[ExI] The right AI idea was Re: Unfrendly AI is a mistaken idea.

Tue Jun 12 18:03:48 UTC 2007

I think I am not mistaken assuming that an unfriendly AI is a grave
threat, for many reasons I won't belabor here, and I would like to
look at current ideas about how an AI can be made safer.

Stathis is on the right track asking for the AI to be devoid of
desires to act (but he is too sure about our ability to make this a
permanent feature in a real-life useful device). This is the notion of
the athymhormic AI that I advanced some time ago on sl4. Of course,
how do you make an intelligence that is not an agent, is not a trivial
question.
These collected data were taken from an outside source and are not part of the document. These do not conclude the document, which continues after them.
(** C1: over a reliable store, for a peer whose balance is below the
    disconnect threshold whenever a call starts, the balance after any
    sequence of [Add] calls is the balance held at the start (the stored one,
    zero for a peer never seen) plus the amounts added plus the credits
    [resetBalance] applied when cheques were sent, in [int64] arithmetic (so
    exactly that sum when it is in range); a fresh [Balance] read by a new
    session over the same store gives the same value.  When no call brings
    the balance to the payment threshold, no cheque is sent, nothing is
    credited, and the balance is the initial one plus the amounts added. *)
Theorem balance_is_running_sum peer s amounts s' b0 :
  faults (stateStore s) = [] →
  held_balance s peer = Some b0 →
  in_int64 b0 →
  AddRun peer s amounts s' →
  ∃ evs,
    trace s' = trace s ++ evs ∧
    let total := b0 + sumZ amounts + credited evs in
    held_balance s' peer = Some (wrap64 total) ∧
    (in_int64 total → held_balance s' peer = Some total) ∧
    (amounts ≠ [] ∨ balances s !! peer = None →
       held_balance (reload s') peer = Some (wrap64 total)) ∧
    (above_payment (paymentThreshold s) b0 amounts →
       credited evs = 0 ∧ issued_serials evs = [] ∧
       held_balance s' peer = Some (wrap64 (b0 + sumZ amounts))).
Proof.
  intros Hrel Hheld Hrange Hrun.
  destruct (AddRun_balance peer s amounts s' Hrun b0 Hrel Hheld)
    as (evs & Htr & Hrel' & Hnil & Hcons).
  exists evs. split; [done|]. intros total.
  assert (held_balance s' peer = Some (wrap64 total)
          ∧ (amounts ≠ [] ∨ balances s !! peer = None →
             held_balance (reload s') peer = Some (wrap64 total))) as [H1 H2].
  { destruct amounts as [|amount amounts].
    - destruct (Hnil eq_refl) as [-> ->]. subst total. unfold sumZ, credited. simpl.
      rewrite !Z.add_0_r, wrap64_small by done. split; [done|].
      intros [?|Hnone]; [done|].
      rewrite held_balance_reload, <- held_balance_uncached; done.
    - destruct Hcons as [Hb Hdata]; [done|]. split.
      + by apply held_balance_cached.
      + intros _. by apply held_balance_reload_stored. }
  split; [done|]. split; [|split; [done|]].
  { intros Htotal. rewrite H1, wrap64_small by done. done. }
  intros Habove.
  destruct (AddRun_unsettled peer s amounts s' Hrun b0 Hheld Habove)
    as (evs' & Htr' & Hc & Hi).
  rewrite Htr in Htr'. apply app_inv_head in Htr' as <-.
  split; [done|]. split; [done|]. rewrite H1. subst total. rewrite Hc, Z.add_0_r. done.
Qed.

End Sequences.

(** ** Cheque serials and cumulative amounts *)

Section Serials.
Context `{Ext : Externals}.


Lemma last_sent_loaded s peer last last' st :
  last_sent s peer = Some last → loaded_last s peer last' st → last' = last.
Proof.
  unfold last_sent.
  intros Hsent [[Hc _]|(Hc & _ & ->)]; rewrite Hc in Hsent; [congruence|].
  destruct (decode_cheque _) as [l [[|msg]|]]; simpl; congruence.
Qed.


Lemma serials_from_app first n m :
  serials_from first (n + m) = serials_from first n ++ serials_from (first + Z.of_nat n) m.
Proof.
  revert first. induction n as [|n IH]; intros first.
  - simpl. by rewrite Z.add_0_r.
  - simpl. rewrite IH. do 3 f_equal. lia.
Qed.












(** C10: when the last cheque of a peer is not cached and the store does
    not deliver it, whatever the error, [createCheque] does not stop: it
    carries on as for a first cheque, and the cheque it returns has serial 1
    and just the converted amount.  The only error it can then return is the
    signer's. *)
Theorem createCheque_ignores_load_error s peer e amount w :
  cheques s !! peer = None →
  (decode_cheque (Store_Get (sentChequeKey peer) (stateStore s)).1).2 = Some e →
  oracle_GetPrice (wrapu64 (wrap64 (- balance_at s peer))) (world s) = (inr amount, w) →
  ∃ c s',
    createCheque peer s
    = Some ((Some c, (cheque_Sign (unsigned c) (privateKey (owner s))).2), s') ∧
    Serial c = 1 ∧ Amount c = amount ∧
    cheques s' !! peer = Some None.
Proof.
  intros Hnone Hfail Ho.
  destruct (createCheque_cases s peer) as
    [(e' & w' & Ho' & _)|(amount' & w' & last & st & c & err & Ho' & Hlast & Hfol & _ & -> & Hc)];
    rewrite Ho in Ho'; [done|].
  injection Ho' as <- <-.
  assert (last = None) as ->.
  { destruct Hlast as [[Hc' _]|(_ & _ & ->)]; [congruence|].
    destruct (Store_Get _ _).1 as [e'|[z|c']]; simpl in *; done. }
  destruct Hfol as [Hser Hamt].
  eexists c, _. split; [exact Hc|]. simpl. rewrite lookup_insert_eq. done.
Qed.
I think that a massive hierarchical temporal memory is a
possible solution. A HTM is like a cortex without the basal ganglia
and without the motor cortices, a pure thinking machine, similar to a
patient made athymhormic by a frontal lobe lesion damaging the
connections to the basal ganglia. This AI is a predictive process, not
an optimizing one. Goals are not implemented, only a way of analyzing
and organizing sense-data is present. Of course, we can't be sure
about the stability of immense HTM-like devices, but at least not
implementing generators of possible behaviors (like the basal ganglia)
goes towards limiting actions, if not eliminating them.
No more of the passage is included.